I held onto Meggie who was fighting me in her sleep. Chance tooted. Yep. Shrimp. I flopped over onto my back and looked at the ceiling. I had slept in my former life. Shaved and moisturized legs between clean Egyptian cotton sheets. Frequently with a man. Not one had farted all night.

What had my life come to? I had a fleeting thought that Celeste could have it. I would go to the Amazon and sleep alone in a hammock with fresh air and pythons. That sounded totally fun compared to a night of shrimp sauce redux in sandy sheets. It sounded like paradise.

I let go of Meggie’s nightgown and she slid over the side of the bed and landed on her feet. Good cat genes. She sleepwalked down the hall like a heat seeking missile. She could turn toward her target or, do what she frequently did, misfire with a corkscrew contrail into the kitchen. She always shrieked when she hit the kitchen table. That table saw some action.

The screen door opened, she said, “Papa.” She added an under note of sob to drive home what an arduous journey she’d been on, in her sleep, down the hall. She might end up being one of those women that Jon described as
a lot of work
. Jon always fell for it, or pretended he did. He answered her in a quiet voice. Chop oinked. My lizard brain sent out a self-preservation signal. Jon might jump up and run to the cave entrance. I opted to fall asleep while the falling was good.


Dawn and everyone was still asleep. I decided to slip out and watch the sunrise. I almost tripped over Jon and Meggie asleep on the hall floor outside the bedroom. What the hell? Even asleep, he looked tired. He ran his hand lightly up my calf as I stepped over them.

The night tide had washed the beach clean of all the footprints that had passed that way. I sat at the cool edge of wet sand that slid under glassy water then deep to the unexplored space full of sunken ships and crashed planes that had drifted down, filled with trapped humans, to be skewered on the spewing lava vents that pierced half frozen currents, explored by clear sightless creatures. The space above me was overlapping tissue in vibrant pinks and mauves, reflected jewels in the sun gold laid across the surface of the water. You can sense the earth’s cool breath between the delicate sheets of sunrise color. I prefer sunrise. It’s a quiet mind sky. It’s optimistic. Sunset is dense with heat and hot colors. Loud voices and sirens. Fatigue and unwelcome revelations from the day.
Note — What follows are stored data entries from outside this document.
(* ===== verification/Features.v ===== *)
(** * The feature and label engine: [main] of [make_features.py]

    The DataFrame of [main] is a list of named columns in pandas' column
    order: the raw table's columns ([open, high, low, close, volume,
    timestamp_utc], the order the downloader writes), then each
    [df[name] = ...] of the code, which appends a new column ([assign]).
    [build_features] runs the assignments in the code's order;
    [feature_frame] is the same frame written as one list, and
    [build_features_frame] proves them equal.  [dropna] keeps the rows with
    no NaN in any float column, [feature_cols] is the manifest, and [main]
    returns the files it writes in order (the feature table, the feature
    list, the split) with its outcome.  The labels are also read back on
    the output of [FixGaps.fix_hourly_gaps], where consecutive rows are
    one hour apart. *)

From Stdlib Require Import Ascii String SpecFloat.
From S2P Require Import Prelude Frame FixGaps Series Carrier Indicators Split.

(** A column: the timestamps or a float column. *)
Inductive column (F : Type) :=
| TsCol (ts : list Z)
| NumCol (c : list (option F)).
Arguments TsCol {F} ts.
Arguments NumCol {F} c.

Definition frame (F : Type) := list (string * column F).

(** [str(k)] of a Python int, for the column names [f"ret_lag_{k}"]. *)
Fixpoint uint_to_string (d : Decimal.uint) : string :=
  match d with
  | Decimal.Nil => EmptyString
  | Decimal.D0 d => String "0"%char (uint_to_string d)
  | Decimal.D1 d => String "1"%char (uint_to_string d)
  | Decimal.D2 d => String "2"%char (uint_to_string d)
  | Decimal.D3 d => String "3"%char (uint_to_string d)
  | Decimal.D4 d => String "4"%char (uint_to_string d)
  | Decimal.D5 d => String "5"%char (uint_to_string d)
  | Decimal.D6 d => String "6"%char (uint_to_string d)
  | Decimal.D7 d => String "7"%char (uint_to_string d)
  | Decimal.D8 d => String "8"%char (uint_to_string d)
  | Decimal.D9 d => String "9"%char (uint_to_string d)
  end.

Definition py_str (n : nat) : string := uint_to_string (Nat.to_uint n).

(** The rolling windows of the code. *)
Definition roll_windows : list nat := [6; 12; 24; 72; 168]%nat.

(** The columns left out of the manifest. *)
Definition exclude : list string := ["open"; "high"; "low"; "close"; "volume"; "y_1h"; "y_1d"]%string.

(** Example tables in the fixed-point carrier: [n] hourly candles from
    2024-01-01T00:00Z whose closes move in a 35-hour cycle. *)
Definition demo_wave (k : nat) : Z := (100 + Z.of_nat (k mod 7) + Z.of_nat (k mod 5))%Z.

Definition demo_px (z : Z) : option fx := Some (fx_of_Q (inject_Z z)).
My father had crashed at sunset. My sister and niece too. Bettina had been blinded by sun and alcohol as she drove the wrong way on the freeway. They’d been crushed in hot metal, road dirt and noise. An incongruous note in the police report said “Canon in D” was still playing. Bettina loved that piece. It felt better to know she was listening to it at the end. We played it at their funeral; they couldn’t hear it. I’d often wondered about the cop who knew that music. Who knew to put it in the report in case it made it to our memories, to our hearts.